Navire de la SNCM dans la Méditerranée @Flickr

Navire de la SNCM dans la Méditerranée @Flickr

Seuls, Christian Garin et Daniel Berrebi ont déposé une offre ferme de reprise de la SNCM. L’entreprise est en redressement judiciaire depuis novembre et l’emploi de 1.700 salariés est en suspens.

 

Les 1.700 employés de la SNCM retenaient leur souffle ce matin. Le délai pour le dépôt des offres de reprise était fixé à 11h. On connaît le nom des candidats au rachat de l’activité de la Société Nationale maritime Corse Méditerranée. Les candidats doivent se soumettre aux exigences de Bruxelles. La première d’entre elles : la gestion actuelle de l’entreprise doit être réformée. La seconde : il faut assurer le maintient de l’activité.

 

A chacun ses faiblesses

 

L’armateur français Daniel Berrebi est le premier à avoir proposé de reprendre la SNCM. C’était l’été dernier. Il promettait alors de reprendre l’ensemble de la SNCM. Et même de conserver le pavillon français sur la Corse. Pour relancer l’activité de l’entreprise, il proposait, sur FranceInter, d’augmenter l’offre sur le Maghreb.

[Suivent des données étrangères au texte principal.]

(** C4.  [ToLevel] upper-cases its argument and compares the result, whole,
    with the five level names: the result is the level whose name the
    upper-cased argument equals, and [INVALID] (-1) exactly when it equals
    none; so ["debug"] is [DEBUG], ["trace"] is [INVALID], and neither a
    proper prefix of a name nor a name followed by more text matches. *)
Theorem ToLevel_case_insensitive_exact :
  forall (ToUpper : string -> string) (str : string),
    (ToLevel ToUpper str = DEBUG <-> ToUpper str = "DEBUG") /\
    (ToLevel ToUpper str = INFO <-> ToUpper str = "INFO") /\
    (ToLevel ToUpper str = WARN <-> ToUpper str = "WARN") /\
    (ToLevel ToUpper str = ERROR <-> ToUpper str = "ERROR") /\
    (ToLevel ToUpper str = FATAL <-> ToUpper str = "FATAL") /\
    (ToLevel ToUpper str = INVALID <-> ~ In (ToUpper str) level_string) /\
    ToLevel Text.ascii_ToUpper "debug" = DEBUG /\
    ToLevel Text.ascii_ToUpper "Info" = INFO /\
    ToLevel Text.ascii_ToUpper "wArN" = WARN /\
    ToLevel Text.ascii_ToUpper "ERROR" = ERROR /\
    ToLevel Text.ascii_ToUpper "fatal" = FATAL /\
    ToLevel Text.ascii_ToUpper "trace" = INVALID /\
    ToLevel Text.ascii_ToUpper "deb" = INVALID /\
    ToLevel Text.ascii_ToUpper "debugging" = INVALID /\
    ToLevel Text.ascii_ToUpper " info" = INVALID /\
    ToLevel Text.ascii_ToUpper "" = INVALID.
Proof.
  intros ToUpper str.
  assert (Hcases :
    ToUpper str = "DEBUG" \/ ToUpper str = "INFO" \/ ToUpper str = "WARN" \/
    ToUpper str = "ERROR" \/ ToUpper str = "FATAL" \/
    ~ In (ToUpper str) level_string).
  { unfold level_string. simpl.
    destruct (String.eqb_spec (ToUpper str) "DEBUG"); [tauto|].
    destruct (String.eqb_spec (ToUpper str) "INFO"); [tauto|].
    destruct (String.eqb_spec (ToUpper str) "WARN"); [tauto|].
    destruct (String.eqb_spec (ToUpper str) "ERROR"); [tauto|].
    destruct (String.eqb_spec (ToUpper str) "FATAL"); [tauto|].
    do 5 right. intros [H|[H|[H|[H|[H|[]]]]]]; congruence. }
  repeat match goal with |- _ /\ _ => split end;
    try reflexivity.
  all: destruct Hcases as [H|[H|[H|[H|[H|H]]]]];
    try (rewrite (ToLevel_no_match ToUpper str H));
    try (unfold ToLevel; rewrite H; simpl);
    unfold DEBUG, INFO, WARN, ERROR, FATAL, INVALID, level_string in *;
    split; intros H'; try congruence; try discriminate; try lia;
    try (exfalso; apply H; rewrite H'; simpl; tauto);
    try (exfalso; apply H'; rewrite ?H; simpl; tauto);
    try assumption.
Qed.

(* ================================================================== *)
(** * Facts about running a body alone *)
(* ================================================================== *)

Lemma Go_induction (A : Type) (P : Go A -> Prop) :
  (forall a, P (Ret a)) ->
  (forall f, (forall w w' k, In (w', k) (f w) -> P k) -> P (Step f)) ->
  (forall k, P k -> P (Spawn k)) ->
  forall p, P p.
Proof.
  intros HRet HStep HSpawn.
  exact (fix IH (p : Go A) : P p :=
    match p with
    | Ret a => HRet a
    | Step f =>
        HStep f (fun w =>
          (fix each (l : list (World * Go A)) :
               forall w' k, In (w', k) l -> P k :=
             match l with
             | [] => fun w' k (H : False) => match H with end
             | wk :: l' =>
                 fun w' k (H : wk = (w', k) \/ In (w', k) l') =>
                   match H with
                   | or_introl e => eq_ind (snd wk) P (IH (snd wk)) k (f_equal snd e)
                   | or_intror H' => each l' w' k H'
                   end
             end) (f w))
    | Spawn k => HSpawn k (IH k)
    end).
Qed.

Lemma exec_halted {A : Type} (p : Go A) (w : World) :
  running w = false -> exec p w = [Halted w []].
Proof. intros H. destruct p; simpl; now rewrite H. Qed.

Lemma running_status (w : World) : running w = true <-> status w = Running.
Proof. unfold running. destruct (status w); split; congruence. Qed.

(** Take a world apart and put what is known about its fields in place. *)
Ltac open_world w :=
  repeat match goal with
         | H : running w = true |- _ => apply running_status in H
         end;
  destruct w as [? ? ? ? ? ? ? ? [? ? ? ? ?] ?]; unfold running in *;
  simpl in *; subst; simpl in *.

Ltac case_gtb :=
  match goal with
  | |- context [?a >? ?b] => destruct (Z.gtb_spec a b)
  end.

Lemma envelope_message (fr : Frame) (text : string) (lvl : Level) :
  message (envelope fr text lvl) = text.
Proof. destruct fr as [[file line]|]; reflexivity. Qed.

Lemma envelope_level (fr : Frame) (text : string) (lvl : Level) :
  level (envelope fr text lvl) = lvl.
Proof. destruct fr as [[file line]|]; reflexivity. Qed.

(* ================================================================== *)
(** * The severity filter of the emit functions *)
(* ================================================================== *)

(** C2.  An emit function below FATAL, called at level [L] in a running
    process: when the threshold is above [L] it returns at once and
    changes nothing; otherwise it puts its envelope at the back of the
    queue (waiting, with nothing changed, while the queue holds 32
    envelopes). *)
Theorem emit_enqueues_iff_at_or_above_threshold :
  forall (e : emit) (fr : Frame) (w : World),
    running w = true ->
    (emit_level e < logLevel w ->
       exec (emit_call e fr) w = [Done w tt []]) /\
    (logLevel w <= emit_level e -> (length (queue w) < queue_cap)%nat ->
       exec (emit_call e fr) w =
         [Done (set_queue (queue w ++ [envelope fr (emit_text e) (emit_level e)]) w) tt []]) /\
    (logLevel w <= emit_level e -> (queue_cap <= length (queue w))%nat ->
       exec (emit_call e fr) w =
         [Blocked w (send_queue (envelope fr (emit_text e) (emit_level e))) []]).
Proof.
  intros e fr w Hrun.
  assert (Hroom : forall n : nat, (n < queue_cap)%nat -> (n <? queue_cap)%nat = true)
    by (intros n Hn; now apply Nat.ltb_lt).
  assert (Hfull : forall n : nat, (queue_cap <= n)%nat -> (n <? queue_cap)%nat = false)
    by (intros n Hn; now apply Nat.ltb_ge).
  open_world w.
  repeat split.
  - intros Hlt.
    destruct e; simpl in *; unfold ERROR, WARN, INFO, DEBUG in *;
      (case_gtb; [reflexivity | lia]).
  - intros Hle Hlen. apply Hroom in Hlen.
    destruct e; simpl in *; unfold ERROR, WARN, INFO, DEBUG in *;
      (case_gtb; [lia |]);
      simpl; rewrite Hlen; reflexivity.
  - intros Hle Hlen. apply Hfull in Hlen.
    destruct e; simpl in *; unfold ERROR, WARN, INFO, DEBUG in *;
      (case_gtb; [lia |]);
      simpl; rewrite Hlen; reflexivity.
Qed.

(** C10.  [SetLogLevel] stores whatever level it is given.  With the
    threshold set to [INVALID] (-1), every emit function below FATAL
    passes the filter and queues its envelope. *)
Theorem SetLogLevel_INVALID_lets_every_level_through :
  forall (level : Level) (w : World),
    running w = true ->
    exec (SetLogLevel level) w = [Done (set_logLevel level w) tt []] /\
    (forall (e : emit) (fr : Frame),
       (length (queue w) < queue_cap)%nat ->
       exec (SetLogLevel INVALID ;; emit_call e fr) w =
         [Done (set_queue (queue w ++ [envelope fr (emit_text e) (emit_level e)])
                  (set_logLevel INVALID w)) tt []]) /\
    (forall (e : emit), INVALID <= emit_level e).
Proof.
  intros level w Hrun. split; [|split].
  - open_world w. reflexivity.
  - intros e fr Hlen. apply Nat.ltb_lt in Hlen.
    open_world w.
    destruct e; simpl; rewrite Hlen; reflexivity.
  - intros e. destruct e; unfold INVALID; simpl; unfold ERROR, WARN, INFO, DEBUG; lia.
Qed.

(* ================================================================== *)
(** * Destinations: Open and Rotate *)
(* ================================================================== *)

(** C7.  [Rotate] on a destination without a path, in a running process
    with the mutex free: it syncs the stream and returns [nil]; the
    destination, the queue and every other variable are as before.  The
    destination at start and the one [OpenFd] installs have no path. *)
Theorem Rotate_without_path_is_a_noop :
  forall (here : Z -> Frame) (w : World),
    running w = true ->
    lock w = false ->
    path (logger w) = "" ->
    exec (Rotate here) w = [Done (synced_world w) None []] /\
    logger (synced_world w) = logger w /\
    (forall h, path (logger (boot h)) = "") /\
    (forall fd w0, running w0 = true ->
       exists w1, exec (OpenFd fd) w0 = [Done w1 tt []] /\ path (logger w1) = "").
Proof.
  intros here w Hrun Hlock Hpath.
  repeat split.
  - open_world w. destruct logger0 as [wr pa]. simpl in *. subst. reflexivity.
  - intros fd w0 Hrun0. eexists. split.
    + open_world w0. reflexivity.
    + reflexivity.
Qed.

Cela passera cependant par un plan social drastique mettant en péril près de 900 emplois.

 

Le Français Christian Garin semble avoir toutes les cartes en main pour signer le contrat. Tout d’abord le directeur de Port de Marseille et du Syndicat des armateurs de France prévoit de conserver plus d’emplois que son collègue. Il dispose également de l’aide de plusieurs collaborateurs étrangers. De plus, il propose de renouveler entièrement la flotte de la SNCM, financée par la société sud-coréenne Daewoo.

 

Malgré la fermeture de l’offre d’appel, on attend encore des dossiers. Comme celle de l’armateur danois DFDS. En revanche, l’Italien GNV a retiré le sien de la table des négociations.